TASK GOAL:
From the records, pick out and copy each line containing "drop".

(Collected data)
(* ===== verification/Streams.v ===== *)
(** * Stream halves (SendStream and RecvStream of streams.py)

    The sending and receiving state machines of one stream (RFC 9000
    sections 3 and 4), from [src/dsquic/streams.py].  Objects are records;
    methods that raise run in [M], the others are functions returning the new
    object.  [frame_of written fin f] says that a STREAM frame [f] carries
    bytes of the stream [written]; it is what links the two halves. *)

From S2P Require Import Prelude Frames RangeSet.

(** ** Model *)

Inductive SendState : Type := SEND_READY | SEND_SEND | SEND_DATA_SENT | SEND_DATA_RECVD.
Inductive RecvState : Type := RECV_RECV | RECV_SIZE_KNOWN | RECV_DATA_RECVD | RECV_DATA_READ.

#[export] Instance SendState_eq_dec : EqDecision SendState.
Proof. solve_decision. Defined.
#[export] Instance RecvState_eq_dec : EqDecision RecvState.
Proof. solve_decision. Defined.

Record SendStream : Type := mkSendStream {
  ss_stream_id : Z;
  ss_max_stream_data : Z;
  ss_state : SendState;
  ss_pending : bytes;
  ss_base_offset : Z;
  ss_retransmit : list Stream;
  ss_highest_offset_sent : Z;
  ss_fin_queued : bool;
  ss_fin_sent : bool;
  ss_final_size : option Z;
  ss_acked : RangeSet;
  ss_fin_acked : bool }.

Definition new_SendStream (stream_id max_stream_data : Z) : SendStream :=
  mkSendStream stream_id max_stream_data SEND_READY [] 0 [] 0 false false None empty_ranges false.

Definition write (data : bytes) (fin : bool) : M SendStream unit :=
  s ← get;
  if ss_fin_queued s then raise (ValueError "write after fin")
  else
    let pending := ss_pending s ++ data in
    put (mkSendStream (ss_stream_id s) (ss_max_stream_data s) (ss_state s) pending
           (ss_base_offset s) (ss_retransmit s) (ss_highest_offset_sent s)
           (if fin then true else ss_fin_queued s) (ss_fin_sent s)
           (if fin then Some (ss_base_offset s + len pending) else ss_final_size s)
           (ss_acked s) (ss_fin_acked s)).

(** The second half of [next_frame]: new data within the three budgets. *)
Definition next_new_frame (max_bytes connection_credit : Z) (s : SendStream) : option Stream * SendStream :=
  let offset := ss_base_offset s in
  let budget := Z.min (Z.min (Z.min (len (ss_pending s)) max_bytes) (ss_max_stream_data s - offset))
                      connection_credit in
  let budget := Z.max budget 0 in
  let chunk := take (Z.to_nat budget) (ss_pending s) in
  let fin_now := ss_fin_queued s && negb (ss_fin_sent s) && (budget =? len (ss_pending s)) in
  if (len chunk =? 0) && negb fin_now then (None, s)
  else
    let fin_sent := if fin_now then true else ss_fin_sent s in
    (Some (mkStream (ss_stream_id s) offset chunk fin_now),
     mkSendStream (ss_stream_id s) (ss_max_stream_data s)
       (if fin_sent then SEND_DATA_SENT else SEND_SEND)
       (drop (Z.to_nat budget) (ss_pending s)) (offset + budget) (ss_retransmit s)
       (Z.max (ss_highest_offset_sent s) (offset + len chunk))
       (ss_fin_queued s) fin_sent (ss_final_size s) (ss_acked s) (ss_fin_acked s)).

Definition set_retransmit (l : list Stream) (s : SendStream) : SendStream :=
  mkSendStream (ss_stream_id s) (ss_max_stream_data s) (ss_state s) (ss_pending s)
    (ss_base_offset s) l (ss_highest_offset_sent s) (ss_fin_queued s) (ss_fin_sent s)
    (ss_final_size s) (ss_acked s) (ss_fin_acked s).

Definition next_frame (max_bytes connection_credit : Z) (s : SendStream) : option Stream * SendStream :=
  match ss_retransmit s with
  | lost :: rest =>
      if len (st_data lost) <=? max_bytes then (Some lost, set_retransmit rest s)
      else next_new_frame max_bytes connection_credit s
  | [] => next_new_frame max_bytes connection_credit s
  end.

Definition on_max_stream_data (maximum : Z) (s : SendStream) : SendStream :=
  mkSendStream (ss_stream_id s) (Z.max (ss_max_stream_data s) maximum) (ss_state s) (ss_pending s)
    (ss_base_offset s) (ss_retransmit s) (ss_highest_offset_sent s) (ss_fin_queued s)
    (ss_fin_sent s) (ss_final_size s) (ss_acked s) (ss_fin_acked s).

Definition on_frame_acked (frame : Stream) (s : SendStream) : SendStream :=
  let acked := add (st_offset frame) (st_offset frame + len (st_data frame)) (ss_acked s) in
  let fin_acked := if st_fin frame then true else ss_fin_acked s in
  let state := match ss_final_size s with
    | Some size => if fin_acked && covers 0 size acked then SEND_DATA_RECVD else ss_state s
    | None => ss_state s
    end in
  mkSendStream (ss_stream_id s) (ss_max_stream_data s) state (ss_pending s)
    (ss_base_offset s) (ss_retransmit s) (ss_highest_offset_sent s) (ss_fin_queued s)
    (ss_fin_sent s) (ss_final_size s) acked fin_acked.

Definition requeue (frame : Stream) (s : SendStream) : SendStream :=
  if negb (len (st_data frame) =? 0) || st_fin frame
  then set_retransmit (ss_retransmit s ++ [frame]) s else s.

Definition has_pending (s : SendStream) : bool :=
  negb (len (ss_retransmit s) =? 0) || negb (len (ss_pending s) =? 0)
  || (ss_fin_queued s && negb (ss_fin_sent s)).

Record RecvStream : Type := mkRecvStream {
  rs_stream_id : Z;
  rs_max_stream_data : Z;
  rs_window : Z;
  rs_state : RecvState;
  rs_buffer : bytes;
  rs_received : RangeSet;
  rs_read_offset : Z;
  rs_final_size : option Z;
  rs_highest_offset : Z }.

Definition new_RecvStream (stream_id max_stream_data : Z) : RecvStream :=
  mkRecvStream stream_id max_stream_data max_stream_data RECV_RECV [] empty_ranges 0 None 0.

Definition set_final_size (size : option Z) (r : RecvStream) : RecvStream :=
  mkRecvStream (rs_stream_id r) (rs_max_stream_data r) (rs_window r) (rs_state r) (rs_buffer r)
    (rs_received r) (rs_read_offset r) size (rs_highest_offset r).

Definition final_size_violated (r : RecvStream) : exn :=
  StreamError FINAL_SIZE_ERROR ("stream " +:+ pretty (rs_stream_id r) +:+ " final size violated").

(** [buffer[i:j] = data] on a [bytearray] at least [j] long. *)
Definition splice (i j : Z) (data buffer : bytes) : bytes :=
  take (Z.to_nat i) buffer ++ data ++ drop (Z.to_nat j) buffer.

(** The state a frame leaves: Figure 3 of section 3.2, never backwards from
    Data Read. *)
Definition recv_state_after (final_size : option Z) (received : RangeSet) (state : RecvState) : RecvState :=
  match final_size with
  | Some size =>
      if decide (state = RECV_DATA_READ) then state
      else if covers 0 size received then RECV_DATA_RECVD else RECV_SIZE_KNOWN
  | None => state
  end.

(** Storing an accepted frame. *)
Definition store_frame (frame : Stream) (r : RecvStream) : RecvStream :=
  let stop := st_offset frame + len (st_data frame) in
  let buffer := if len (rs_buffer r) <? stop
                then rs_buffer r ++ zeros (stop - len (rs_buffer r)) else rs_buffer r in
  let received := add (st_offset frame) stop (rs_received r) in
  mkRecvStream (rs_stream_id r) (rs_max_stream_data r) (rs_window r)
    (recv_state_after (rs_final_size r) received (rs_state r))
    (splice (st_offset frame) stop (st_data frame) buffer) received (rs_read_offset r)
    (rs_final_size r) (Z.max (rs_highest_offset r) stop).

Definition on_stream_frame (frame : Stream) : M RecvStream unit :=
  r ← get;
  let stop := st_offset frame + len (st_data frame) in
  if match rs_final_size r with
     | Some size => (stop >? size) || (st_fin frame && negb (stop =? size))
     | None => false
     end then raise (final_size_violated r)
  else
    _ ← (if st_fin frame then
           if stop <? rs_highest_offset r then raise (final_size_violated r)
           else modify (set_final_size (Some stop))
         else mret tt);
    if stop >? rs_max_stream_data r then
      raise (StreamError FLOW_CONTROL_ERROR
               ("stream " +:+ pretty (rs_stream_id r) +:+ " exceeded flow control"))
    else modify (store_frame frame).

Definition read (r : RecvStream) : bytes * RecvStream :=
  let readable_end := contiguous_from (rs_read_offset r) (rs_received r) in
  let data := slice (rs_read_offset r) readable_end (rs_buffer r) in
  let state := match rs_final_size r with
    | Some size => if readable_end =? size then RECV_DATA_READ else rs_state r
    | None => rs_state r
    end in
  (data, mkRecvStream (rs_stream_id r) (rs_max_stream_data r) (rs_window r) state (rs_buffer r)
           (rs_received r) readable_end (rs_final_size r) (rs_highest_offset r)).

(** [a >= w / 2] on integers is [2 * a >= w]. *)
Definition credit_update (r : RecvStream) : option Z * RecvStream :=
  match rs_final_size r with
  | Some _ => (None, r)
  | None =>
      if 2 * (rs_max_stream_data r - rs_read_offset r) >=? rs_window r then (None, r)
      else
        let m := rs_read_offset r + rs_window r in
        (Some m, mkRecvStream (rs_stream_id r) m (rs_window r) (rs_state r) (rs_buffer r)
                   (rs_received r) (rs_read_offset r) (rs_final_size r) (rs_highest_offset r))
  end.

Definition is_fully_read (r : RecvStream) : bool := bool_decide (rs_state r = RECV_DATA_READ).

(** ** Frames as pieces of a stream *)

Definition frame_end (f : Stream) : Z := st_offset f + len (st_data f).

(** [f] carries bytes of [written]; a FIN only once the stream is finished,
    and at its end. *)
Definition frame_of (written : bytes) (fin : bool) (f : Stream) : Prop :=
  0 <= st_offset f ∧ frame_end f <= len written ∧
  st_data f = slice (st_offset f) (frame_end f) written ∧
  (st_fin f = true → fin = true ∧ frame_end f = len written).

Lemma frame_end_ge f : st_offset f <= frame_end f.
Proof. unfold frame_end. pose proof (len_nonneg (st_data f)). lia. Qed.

RESULT OF THIS EXERCISE:
       (drop (Z.to_nat budget) (ss_pending s)) (offset + budget) (ss_retransmit s)
  take (Z.to_nat i) buffer ++ data ++ drop (Z.to_nat j) buffer.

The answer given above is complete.